WORK ORDER:
Between the line containing "- intros n'" and the line containing "Lemma log_root_app a" lies a run of lines; give that run again exactly, with both of those lines, and nothing else from the entries below.

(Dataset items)
»»

(* ===== verification/SegmentDir.v ===== *)
(** * Directories of numbered segments

    The segment files of a store are named [segment-{id:06}.seg].  [dir_rep] reads
    a directory as a finite map from segment numbers to files; up to six digits
    the order of the names is the order of the numbers, so that the log a
    directory denotes is that of the map. *)

From S2P Require Import Prelude Types Text Segment Wal.
From stdpp Require Import base tactics numbers option list gmap strings sorting.
Open Scope Z_scope.

(** [format!("segment-{:06}.seg", id)]. *)
Definition seg_name (id : Z) : bytes := seg_file_name 6 id.
(** The numbers that six digits can hold. *)
Definition seg_number (id : Z) : Prop := 0 ≤ id < 10 ^ 6.

Record dir_rep (dir : gmap bytes bytes) (m : gmap Z bytes) : Prop := {
  dir_named name f : dir !! name = Some f → is_segment_name name = true →
                     ∃ k, name = seg_name k ∧ m !! k = Some f;
  dir_numbered k f : m !! k = Some f → seg_number k ∧ dir !! seg_name k = Some f
}.

Definition by_number (p : Z * bytes) : bytes * bytes := (seg_name p.1, p.2).

Lemma starts_with_app p s : starts_with p (p ++ s) = true.
Proof. unfold starts_with. rewrite take_app_length. by apply bool_decide_eq_true. Qed.

Lemma ends_with_app p s : ends_with p (s ++ p) = true.
Proof.
  unfold ends_with. rewrite length_app, Nat.add_sub, drop_app_length.
  rewrite !bool_decide_eq_true_2; [done|done|lia].
Qed.

Lemma is_segment_name_file w id : is_segment_name (seg_file_name w id) = true.
Proof.
  unfold is_segment_name, seg_file_name. rewrite starts_with_app, app_assoc, ends_with_app. done.
Qed.

Lemma is_segment_name_tmp n : is_segment_name (n ++ str ".tmp") = false.
Proof.
  unfold is_segment_name. rewrite andb_false_iff. right.
  unfold ends_with. rewrite length_app. change (length (str ".tmp")) with 4%nat.
  change (length (str ".seg")) with 4%nat. rewrite Nat.add_sub, drop_app_length, andb_false_iff. right. done.
Qed.

Lemma seg_name_le a b :
  seg_number a → seg_number b → bytes_leb (seg_name a) (seg_name b) = (a <=? b).
Proof. intros Ha Hb. apply seg_file_name_order; [lia|exact Ha|exact Hb]. Qed.

Lemma seg_name_inj a b : seg_number a → seg_number b → seg_name a = seg_name b → a = b.
Proof.
  intros Ha Hb Heq. pose proof (seg_name_le a b Ha Hb) as H1. pose proof (seg_name_le b a Hb Ha) as H2.
  rewrite Heq, bytes_leb_refl in H1, H2. symmetry in H1, H2. rewrite Z.leb_le in *. lia.
Qed.

(** Wider numerals look the same whatever the padding asked for. *)
Lemma seg_file_name_wide id : 10 ^ 5 ≤ id < 10 ^ 6 → seg_file_name 3 id = seg_name id.
Proof.
  intros Hid. unfold seg_name, seg_file_name. f_equal. f_equal. unfold fmt_pad. f_equal.
  assert (6 ≤ ndigits 20 id)%nat; [|lia].
  destruct (decide (ndigits 20 id ≤ 5)%nat) as [Hle|]; [|lia].
  pose proof (ndigits_bound 20 id) as Hb. exfalso.
  assert (id < 10 ^ Z.of_nat (ndigits 20 id)) as Hlt by (apply Hb; lia).
  assert (10 ^ Z.of_nat (ndigits 20 id) ≤ 10 ^ 5) by (apply Z.pow_le_mono_r; lia). lia.
Qed.

Section rep.
Context (dir : gmap bytes bytes) (m : gmap Z bytes) (Hrep : dir_rep dir m).

Lemma dir_rep_number k f : m !! k = Some f → seg_number k.
Proof using Hrep. intros Hk. by destruct (dir_numbered _ _ Hrep _ _ Hk). Qed.

(** Replay order is the order of the numbers. *)
Lemma segment_files_rep : segment_files dir = by_number <$> btree_iter m.
Proof using Hrep.
  apply btree_iter_unique.
  - apply (StronglySorted_fmap_in by_number entry_le); [|apply btree_iter_sorted].
    intros [a x] [b y] Ha Hb Hle. apply elem_of_btree_iter in Ha, Hb.
    unfold entry_le. cbn [fst by_number]. change (bytes_leb (seg_name a) (seg_name b) = true).
    rewrite seg_name_le; [exact Hle|by eapply dir_rep_number..].
  - rewrite <-list_fmap_compose. apply (NoDup_fmap_in seg_name fst).
    + intros [a x] [b y] Ha Hb. apply elem_of_btree_iter in Ha, Hb.
      apply seg_name_inj; by eapply dir_rep_number.
    + apply NoDup_btree_keys.
  - intros n f. rewrite list_elem_of_fmap, map_lookup_filter_Some. split.
    + intros ([k f'] & [= -> ->] & Hk). apply elem_of_btree_iter in Hk.
      split; [by apply Hrep|apply is_segment_name_file].
    + intros [Hn Hseg]. destruct (dir_named _ _ Hrep _ _ Hn Hseg) as (k & -> & Hk).
      exists (k, f). split; [done|]. by apply elem_of_btree_iter.
Qed.

Lemma dir_rep_insert k f :
  seg_number k → dir_rep (<[seg_name k := f]> dir) (<[k := f]> m).
Proof using Hrep.
  intros Hk. split.
  - intros n g Hn Hseg. destruct (decide (n = seg_name k)) as [->|Hne].
    + exists k. rewrite lookup_insert_eq in Hn. by rewrite lookup_insert_eq.
    + rewrite lookup_insert_ne in Hn by done.
      destruct (dir_named _ _ Hrep _ _ Hn Hseg) as (j & -> & Hj). exists j. split; [done|].
      rewrite lookup_insert_ne; [done|]. by intros ->.
  - intros j g [[<- <-]|[Hne Hj]]%lookup_insert_Some.
    + split; [done|]. apply lookup_insert_eq.
    + destruct (dir_numbered _ _ Hrep _ _ Hj) as [Hj' Hn]. split; [done|].
      rewrite lookup_insert_ne; [done|]. intros Heq%seg_name_inj; done.
Qed.

(** Files that are not segments do not matter. *)
Lemma dir_rep_delete n : is_segment_name n = false → dir_rep (delete n dir) m.
Proof using Hrep.
  intros Hn. split.
  - intros n' f [Hne Hn']%lookup_delete_Some Hseg. by apply Hrep.
  - intros k f Hk. destruct (dir_numbered _ _ Hrep _ _ Hk) as [Hk' Hd]. split; [done|].
    rewrite lookup_delete_ne; [done|]. intros ->.
    unfold seg_name in Hn. by rewrite is_segment_name_file in Hn.
Qed.
End rep.

(* ------------------------------------------------------------------------ *)
(** ** The log of a numbered directory *)

(** The entries of all segments, in the order of their numbers. *)
Definition numbered_log (m : gmap Z bytes) : res IoError (list SegmentEntry) :=
  files_entries (by_number <$> btree_iter m).

Lemma files_entries_app a b :
  files_entries (a ++ b) = (x ← files_entries a; y ← files_entries b; Ok (x ++ y)).
Proof.
  induction a as [|f a IH]; cbn [app files_entries foldr].
  - change (foldr _ (Ok []) b) with (files_entries b). by destruct (files_entries b).
  - change (foldr _ (Ok []) (a ++ b)) with (files_entries (a ++ b)).
    change (foldr _ (Ok []) a) with (files_entries a). rewrite IH.
    case_decide; [done|]. destruct (read_segment f.2) as [es|e|]; cbn; [|done..].
    destruct (files_entries a) as [x|e|]; cbn; [|done..].
    destruct (files_entries b); cbn; [|done..]. by rewrite app_assoc.
Qed.

(** A segment with a number above all others comes last in the log. *)
Lemma numbered_log_last m k f :
  map_Forall (λ j _, j < k) m →
  numbered_log (<[k := f]> m) = (x ← numbered_log m; y ← recovered f; Ok (x ++ y)).
Proof.
  intros Hm. unfold numbered_log. rewrite btree_iter_insert_last.
  - by rewrite fmap_app, files_entries_app.
  - intros j g Hj. specialize (Hm _ _ Hj). cbn in Hm. split; [|lia].
    apply Z.leb_le. lia.
Qed.

Lemma load_store_numbered dir m :
  dir_rep dir m →
  load_store_from_segments dir = (λ es, (log_root es, log_snapshots es)) <$> numbered_log m.
Proof. intros Hrep. by rewrite load_store_log, (segment_files_rep _ _ Hrep). Qed.

Lemma log_root_app a b :
  log_root (a ++ b) = match log_root b with Some r => Some r | None => log_root a end.
Proof.
  unfold log_root. rewrite omap_app. destruct (omap entry_root b) as [|x l] using rev_ind.
  - by rewrite app_nil_r.
  - by rewrite app_assoc, !last_snoc.
Qed.

Lemma dir_rep_empty : dir_rep ∅ ∅.
Proof. split; intros ?? H; by rewrite lookup_empty in H. Qed.

Lemma numbered_log_empty : numbered_log ∅ = Ok [].
Proof. done. Qed.

Lemma len_closed_segment id es : 16 ≤ len (closed_segment id es).
Proof.
  unfold closed_segment. rewrite len_app. unfold len at 1. rewrite length_header.
  pose proof (len_nonneg (flat_map frame es ++ eof_marker)). lia.
Qed.

(** A closed segment is read back whole; an empty file counts as no entries. *)
Lemma recovered_closed id es :
  is_u64 id → Forall wf_segentry es → recovered (closed_segment id es) = Ok es.
Proof.
  intros Hid Hes. pose proof (len_closed_segment id es). unfold recovered. cbn [files_entries foldr snd].
  rewrite decide_False by lia. rewrite read_closed_segment by done. cbn. by rewrite app_nil_r.
Qed.

Lemma recovered_empty : recovered [] = Ok [].
Proof. done. Qed.

(** A directory with one more segment after all others. *)
Lemma dir_rep_last dir m es k f es' :
  dir_rep dir m → numbered_log m = Ok es → map_Forall (λ j _, j < k) m → seg_number k →
  recovered f = Ok es' →
  dir_rep (<[seg_name k := f]> dir) (<[k := f]> m) ∧
  numbered_log (<[k := f]> m) = Ok (es ++ es').
Proof.
  intros Hrep Hes Hm Hk Hf. split; [by apply dir_rep_insert|]. by rewrite numbered_log_last, Hes, Hf.
Qed.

««

FINAL ANSWER:
  - intros n' f [Hne Hn']%lookup_delete_Some Hseg. by apply Hrep.
  - intros k f Hk. destruct (dir_numbered _ _ Hrep _ _ Hk) as [Hk' Hd]. split; [done|].
    rewrite lookup_delete_ne; [done|]. intros ->.
    unfold seg_name in Hn. by rewrite is_segment_name_file in Hn.
Qed.
End rep.

(* ------------------------------------------------------------------------ *)
(** ** The log of a numbered directory *)

(** The entries of all segments, in the order of their numbers. *)
Definition numbered_log (m : gmap Z bytes) : res IoError (list SegmentEntry) :=
  files_entries (by_number <$> btree_iter m).

Lemma files_entries_app a b :
  files_entries (a ++ b) = (x ← files_entries a; y ← files_entries b; Ok (x ++ y)).
Proof.
  induction a as [|f a IH]; cbn [app files_entries foldr].
  - change (foldr _ (Ok []) b) with (files_entries b). by destruct (files_entries b).
  - change (foldr _ (Ok []) (a ++ b)) with (files_entries (a ++ b)).
    change (foldr _ (Ok []) a) with (files_entries a). rewrite IH.
    case_decide; [done|]. destruct (read_segment f.2) as [es|e|]; cbn; [|done..].
    destruct (files_entries a) as [x|e|]; cbn; [|done..].
    destruct (files_entries b); cbn; [|done..]. by rewrite app_assoc.
Qed.

(** A segment with a number above all others comes last in the log. *)
Lemma numbered_log_last m k f :
  map_Forall (λ j _, j < k) m →
  numbered_log (<[k := f]> m) = (x ← numbered_log m; y ← recovered f; Ok (x ++ y)).
Proof.
  intros Hm. unfold numbered_log. rewrite btree_iter_insert_last.
  - by rewrite fmap_app, files_entries_app.
  - intros j g Hj. specialize (Hm _ _ Hj). cbn in Hm. split; [|lia].
    apply Z.leb_le. lia.
Qed.

Lemma load_store_numbered dir m :
  dir_rep dir m →
  load_store_from_segments dir = (λ es, (log_root es, log_snapshots es)) <$> numbered_log m.
Proof. intros Hrep. by rewrite load_store_log, (segment_files_rep _ _ Hrep). Qed.

Lemma log_root_app a b :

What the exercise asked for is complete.